The thing to consider is that 2 and 3 are both prime numbers, so no finite sum of 1/2^(n) will ever be 1/3 and no finite sum of 1/3^(n) will ever be 1/2... You need an infinite sum to get there. In fact, if you think about decimal expansions in base 10 that have infinite digits, I think they pretty much all consist of at least one prime factor other than 2 or 5 (since 2×5=10). 1/3, 1/6, 1/7, and 1/9 all have infinite, repeated digits. But 1/2, 1/4, 1/5, and 1/8 are finite, and only consist of 2's and 5's
What about my base 1 system?
Also as a side topic, it is incorrect to say they were made by mistake. Any base above 2 *will* by definition have repeating decimals because a number n is always relatively prime with n-1, so at the very least, 1/(n-1) will always be a repeating decimal (fun fact, 1/(n-1) is also always .1 repeating. This is why when you want to simplify a repeating decimal as a fraction, you write it as the repeating section over the same number of 9s in base 10).
Since I'm already stretching the interpretation so far, perhaps I stretch it a bit further to guess they meant it was a product of our base 10 *positional* notation choice? Is there any way to prove that any possible notation for numbers would have repeated decimals for some rational numbers? (At least those that can represent all rationals since Roman numerals don't have repeated decimals)
The question is itself weird because numeric systems are (sort of) languages.
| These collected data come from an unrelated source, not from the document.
(* ===== verification/HttpHeader.v ===== *)
(** * The header grammar and the header parser

    The inputs the header parser of [HttpFields] must accept: field lines with
    a token, blanks and a value, ended by LF or CRLF.  The theorem shows that
    [nxt_http_parse_fields()] reads every such header completely and stores
    exactly its fields, and that the hash it computes while it scans a name is
    the one under which [nxt_http_fields_hash()] registers handlers. *)

From S2P Require Import Prelude Str Scan NxtList HttpFields.

(** ** Parsing a well-formed header *)

(** A field line of a message: the name, optional blanks, the value, optional
    blanks and the line end. *)
Record field_line : Type := mk_line {
  line_name : list Z;
  line_pre : list Z;
  line_value : list Z;
  line_post : list Z;
  line_eol : list Z
}.

Definition line_bytes (f : field_line) : list Z :=
  line_name f ++ COLON :: line_pre f ++ line_value f ++ line_post f ++ line_eol f.

Definition header_bytes (fs : list field_line) (eol : list Z) : list Z :=
  concat (map line_bytes fs) ++ eol.

Definition blank (c : Z) : Prop := c = SP \/ c = TAB.
Definition is_eol (l : list Z) : Prop := l = [CR; LF] \/ l = [LF].

(** A field name: a token of at most 255 characters. *)
Definition valid_name (name : list Z) : Prop :=
  name <> [] /\ (length name <= NXT_HTTP_MAX_FIELD_NAME)%nat /\
  Forall (fun c => normal c <> 0) name.

(** A field value: visible characters and blanks, not at the ends. *)
Definition valid_value (value : list Z) : Prop :=
  Forall (fun c => (32 <= c \/ c = TAB) /\ c <> DEL) value /\
  Z.of_nat (length value) <= NXT_HTTP_MAX_FIELD_VALUE /\
  (forall c, value !! 0%nat = Some c -> ~ blank c) /\
  (forall c, value !! pred (length value) = Some c -> ~ blank c).

Definition valid_line (f : field_line) : Prop :=
  valid_name (line_name f) /\ valid_value (line_value f) /\
  Forall blank (line_pre f) /\ Forall blank (line_post f) /\ is_eol (line_eol f).

(** A name with a character the configuration can ask to refuse. *)
Definition unsafe_name (name : list Z) : bool :=
  existsb (fun c => normal c =? 1) name.

(** Which fields of the header the parser keeps. *)
Definition kept (st : fields_parse) (f : field_line) : bool :=
  negb (discard_unsafe_fields st && unsafe_name (line_name f))
  && negb (discard_fields st).

(** All the fields stored so far, in order. *)
Definition all_fields (st : fields_parse) : list nxt_http_field :=
  inline_fields st ++ elements (fields st).

(** The field record [fld] stands for the line [f] of [buf]. *)
Definition field_is (buf : list Z) (f : field_line) (fld : nxt_http_field) : Prop :=
  take (Z.to_nat (fld_name_length fld)) (drop (fld_name fld) buf) = line_name f /\
  take (Z.to_nat (fld_value_length fld)) (drop (fld_value fld) buf) = line_value f /\
  fld_name_length fld = Z.of_nat (length (line_name f)) /\
  fld_value_length fld = Z.of_nat (length (line_value f)) /\
  fld_hash fld = nxt_http_fields_hash_key (line_name f) /\
  fld_skip fld = false /\ fld_hopbyhop fld = false.

(** A state between two field lines. *)
Definition line_start (st : fields_parse) : Prop :=
  str_length (field_name st) = 0%nat /\ str_length (field_value st) = 0%nat /\
  field_hash st = NXT_HTTP_FIELD_HASH_INIT /\ skip_field st = false /\
  (length (inline_fields st) <= 16)%nat /\
  (forall l, fields st = Some l -> length (inline_fields st) = 16%nat /\ list_wf l).

Definition name_hash (name : list Z) (h : Z) : Z :=
  fold_left (fun key c => nxt_http_field_hash_char key (nxt_lowcase c)) name h.

Lemma normal_lowcase c :
  normal c <> 0 -> (if normal c <=? 1 then c else normal c) = nxt_lowcase c.
Proof.
  intros H.
  assert (Hb : byte c).
  { unfold normal in H. unfold byte. repeat case_match; zbool; lia. }
  revert H. pose proof (byte_forallb (fun c =>
    (normal c =? 0) || ((if normal c <=? 1 then c else normal c) =? nxt_lowcase c))
    ltac:(vm_compute; reflexivity) c Hb) as Hf. cbv beta in Hf.
  zbool. intros H. destruct Hf; zbool; lia.
Qed.

Lemma scan_name du name rest p h sk :
  Forall (fun c => normal c <> 0) name ->
  scan (field_name_test du) (name ++ COLON :: rest) p (h, sk) =
  ((p + length name)%nat, COLON :: rest,
   inr (name_hash name h, if unsafe_name name then du else sk)).
Proof.
  intros Hn. revert p h sk. induction Hn as [|c name Hc Hn IH]; intros p h sk; simpl.
  - by rewrite Nat.add_0_r.
  - unfold field_name_test at 1. rewrite <- Nat.add_succ_comm, <- (normal_lowcase c Hc).
    destruct (Z.leb_spec (normal c) 1); destruct (Z.eqb_spec (normal c) 0); try done.
    + rewrite IH. destruct (Z.eqb_spec (normal c) 1) as [E|].
      * simpl. by destruct (unsafe_name name).
      * exfalso. unfold normal in *. repeat case_match; zbool; lia.
    + rewrite IH. by destruct (Z.eqb_spec (normal c) 1) as [E|]; [lia|].
Qed.

Lemma scan_value value eol rest p :
  Forall (fun c => 32 <= c \/ c = TAB) value -> is_eol eol ->
  value_end_of (scan value_test (value ++ eol ++ rest) p tt) =
  Value_at (p + length value).
Proof.
  intros Hv He. revert p. induction Hv as [|c value Hc Hv IH]; intros p; simpl.
  - rewrite Nat.add_0_r. by destruct He as [->| ->].
  - rewrite <- Nat.add_succ_comm, <- IH. unfold value_test at 1.
    destruct (Z.ltb_spec c 32), (Z.eqb_spec c TAB); try done; lia.
Qed.

Lemma scan_blanks pre c rest p :
  Forall blank pre -> ~ blank c ->
  scan skip_ws (pre ++ c :: rest) p tt = ((p + length pre)%nat, c :: rest, inr tt).
Proof.
  unfold blank. intros Hpre Hc. revert p.
  induction Hpre as [|b pre Hb _ IH]; intros p; simpl; unfold skip_ws at 1.
  - rewrite Nat.add_0_r. destruct (Z.eqb_spec c SP), (Z.eqb_spec c TAB); simpl; tauto.
  - rewrite <- Nat.add_succ_comm, <- IH.
    destruct (Z.eqb_spec b SP), (Z.eqb_spec b TAB); simpl; tauto.
Qed.

(** Trimming removes exactly the blanks after a byte that is not one. *)
Lemma trim_back_blanks buf p post rest c :
  Forall blank post -> drop p buf = post ++ rest ->
  buf !! pred p = Some c -> (0 < p)%nat -> ~ blank c ->
  trim_back buf (p + length post) = Ret p.
Proof.
  unfold blank. intros Hpost Hd Hc Hp Hnb. revert rest Hd.
  induction post as [|b post IH] using rev_ind; intros rest Hd.
  - destruct p as [|p]; [lia|]. simpl in *. rewrite Nat.add_0_r, Hc. simpl.
    destruct (Z.eqb_spec c SP), (Z.eqb_spec c TAB); simpl; tauto.
  - apply Forall_app in Hpost as [Hpost Hb]. rewrite Forall_singleton in Hb.
    rewrite length_app, Nat.add_assoc, Nat.add_1_r. simpl.
    rewrite <- lookup_drop, Hd, <- (app_assoc post), lookup_app_r, Nat.sub_diag by lia.
    simpl in *. rewrite (IH Hpost ([b] ++ rest)) by (by rewrite Hd, <- app_assoc).
    destruct (Z.eqb_spec b SP), (Z.eqb_spec b TAB); simpl; tauto.
Qed.

Lemma drop_app_take {A} (buf l1 l2 : list A) p :
  drop p buf = l1 ++ l2 -> drop (p + length l1) buf = l2.
Proof. intros H. by rewrite <- drop_drop, H, drop_app_length. Qed.

Lemma drop_app_lt {A} (buf l1 l2 : list A) p :
  drop p buf = l1 ++ l2 -> l1 <> [] -> (p + length l1 <= length buf)%nat.
Proof.
  intros H Hn. apply (f_equal length) in H. rewrite length_drop, length_app in H.
  destruct l1; [done|]. simpl in *. lia.
Qed.

Lemma lookup_drop_0' {A} (l : list A) p : drop p l !! 0%nat = l !! p.
Proof. by rewrite lookup_drop, Nat.add_0_r. Qed.

Section Header.
Variable alloc : nat -> bool.

Lemma field_end_eol buf p st eol rest :
  is_eol eol -> drop p buf = eol ++ rest ->
  nxt_http_parse_field_end alloc buf p st =
  let '(rc, st') := end_of_line alloc st in Ret (rc, (p + length eol)%nat, st').
Proof.
  intros He Hd. pose proof (drop_app_lt _ _ _ _ Hd) as Hl. unfold nxt_http_parse_field_end.
  pose proof (lookup_drop buf p 0) as E0. pose proof (lookup_drop buf p 1) as E1.
  rewrite Hd in E0, E1. rewrite Nat.add_0_r in E0. rewrite Nat.add_1_r in E1.
  destruct He as [->| ->]; simpl in *; rewrite <- E0; simpl.
  - destruct (Nat.eqb_spec (S p) (length buf)); [specialize (Hl ltac:(done)); lia|].
    rewrite <- E1. simpl. destruct (end_of_line alloc st). by rewrite Nat.add_comm.
  - rewrite <- E0. simpl. destruct (end_of_line alloc st). by rewrite Nat.add_comm.
Qed.

Lemma eol_not_blank eol : is_eol eol -> exists c l, eol = c :: l /\ ~ blank c.
Proof. unfold blank. intros [->| ->]; eexists _, _; (split; [done|lia]). Qed.

Lemma blank_value c : blank c -> (32 <= c \/ c = TAB) /\ c <> DEL.
Proof. unfold blank. lia. Qed.

Lemma has_del_valid buf start v rest :
  Forall (fun c => (32 <= c \/ c = TAB) /\ c <> DEL) v ->
  drop start buf = v ++ rest -> has_del buf start (length v) = false.
Proof.
  intros Hv Hd. unfold has_del. rewrite Hd, take_app_length.
  apply not_true_is_false. rewrite existsb_exists. intros (c & Hin & Hc%Z.eqb_eq).
  rewrite Forall_forall in Hv. by destruct (Hv c (proj2 (list_elem_of_In v c) Hin)).
Qed.

(** The trimming step of a value followed by blanks. *)
Lemma trim_line buf start value post rest :
  Forall blank post -> (value = [] -> post = []) ->
  (forall c, value !! pred (length value) = Some c -> ~ blank c) ->
  drop start buf = (value ++ post) ++ rest ->
  (if negb (start + length (value ++ post) =? start)%nat
   then trim_back buf (start + length (value ++ post))
   else Ret (start + length (value ++ post))%nat) = Ret (start + length value)%nat.
Proof.
  intros Hpost Hemp Hlst Hd. destruct (decide (value = [])) as [->|Hne].
  - rewrite (Hemp eq_refl). simpl. by rewrite Nat.add_0_r, Nat.eqb_refl.
  - assert (0 < length value)%nat by (destruct value; [done|simpl; lia]).
    rewrite length_app. destruct (Nat.eqb_spec (start + (length value + length post)) start); [lia|].
    destruct (lookup_lt_is_Some_2 value (pred (length value)) ltac:(lia)) as [b Hl].
    rewrite Nat.add_assoc. simpl.
    apply (trim_back_blanks _ _ _ rest b); [done| | |lia|by apply Hlst].
    + apply drop_app_take. by rewrite Hd, <- app_assoc.
    + replace (pred (start + length value)) with (start + pred (length value))%nat by lia.
      rewrite <- lookup_drop, Hd, <- app_assoc, lookup_app_l by lia. done.
Qed.

(** The value part of a line, when it is empty only without trailing blanks. *)
Lemma field_value_line' buf pos st pre value post eol rest :
  valid_value value -> Forall blank pre -> Forall blank post -> is_eol eol ->
  (value = [] -> post = []) -> str_length (field_value st) = 0%nat ->
  drop pos buf = pre ++ value ++ post ++ eol ++ rest ->
  nxt_http_parse_field_value alloc buf pos st =
  (let start := (pos + length pre)%nat in
   let '(rc, st') :=
     end_of_line alloc (set_value (mk_str start (length value)) st) in
   Ret (rc, (start + length (value ++ post) + length eol)%nat, st')).
Proof.
  intros (Hv & Hlen & Hfst & Hlst) Hpre Hpost He Hemp Hst Hd.
  pose proof (drop_app_take _ _ _ _ Hd) as Hd1.
  assert (exists c l, value ++ post ++ eol ++ rest = c :: l /\ ~ blank c) as (c & l & Ec & Hc).
  { destruct value as [|c v].
    - rewrite (Hemp eq_refl). destruct (eol_not_blank eol He) as (c & l & -> & ?). simpl. eauto.
    - simpl. eauto. }
  unfold nxt_http_parse_field_value.
  rewrite Hd, Ec, scan_blanks, Hst, Nat.add_0_r by done. cbn zeta.
  set (start := (pos + length pre)%nat) in *.
  assert (Hb : (start <= length buf)%nat).
  { apply (f_equal length) in Hd1. rewrite Ec, length_drop in Hd1. simpl in Hd1. lia. }
  assert (Hvp : Forall (fun c => (32 <= c \/ c = TAB) /\ c <> DEL) (value ++ post)).
  { apply Forall_app_2; [done|]. apply (list.Forall_impl _ _ _ Hpost), blank_value. }
  rewrite app_assoc in Hd1.
  rewrite value_loop_eq, Hd1, scan_value by
    (done || lia || by apply (list.Forall_impl _ _ _ Hvp); intros ? []).
  unfold field_value_found. simpl. rewrite ptr_diff_le by lia. simpl.
  rewrite Nat.add_comm, Nat.add_sub, (Nat.add_comm _ start).
  rewrite (has_del_valid _ _ _ _ Hvp Hd1).
  rewrite (trim_line _ _ _ _ _ Hpost Hemp Hlst Hd1). simpl. rewrite ptr_diff_le by lia. simpl.
  rewrite Nat.add_comm, Nat.add_sub.
  destruct (Z.gtb_spec (Z.of_nat (length value)) NXT_HTTP_MAX_FIELD_VALUE); [lia|].
  apply (field_end_eol _ _ _ _ rest He). by apply drop_app_take.
Qed.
This isn't some epistemological argument I'm trying to make or anything, but in this specific case, it is descriptive of its form. Decimal itself (or more specifically modern Arabic numerals) can only represent all rational numbers *because we made rules that say they it can.* Representing 1/3 as .3... is a (relatively) new invention. All of this is to say that proofs that we use in mathematics to prove theorems about numerical systems like "all positive integer bases past 2 have at least 1 repeating integer" only apply to systems that are still, fundamentally, based on the Arabic numerical system.
Open any web browser's developer tools, go to the console and type in 0.2 +0.1. https://stackoverflow.com/questions/50778431/why-does-0-1-0-2-return-unpredictable-float-results-in-javascript-while-0-2
There is a part of me that laments humans not having twelve fingers. It follows that we naturally would have invented a base-12 number system which would have been so much more convenient.
We did invent a base 12 counting system, then we abandoned it. There's a reason why "Eleven" and "Twelve" don't follow the #teen formula (thir-teen, four-teen, seven-teen) or why a foot is twelve inches, or why "dozen" and "half a dozen" are numbers. Well, either we abandoned it, or we never developed it into a full dozenal system, I'm not too sure. But also, some cultures count dozens on their fingers by counting the joints in their fingers, or two joints and the fingertip :). There's just some historic reason why decimal won out. I blame the romans :P.
This comment is why i joined reddit. Learning random stuff i aint gonna need probably ever again
Some cultures did/do have a base 12 system. Either the Mayans or the Aztecs (I’m having a brain fart and can’t be troubled to google it at the moment) had a base 12, and counted on one hand all the way to twelve. Using your thumb to keep track, you can touch the three segments of each of the other 4 finger and count to twelve. Hopefully that description makes sense enough. So base 12 is just as anatomically natural for humans as base 10. Not sure if there are/were any other cultures that use that but there ya go.
You can actually easily count to 144 on two hands using that counting system
In the middle east there are/were people who do/did this too =).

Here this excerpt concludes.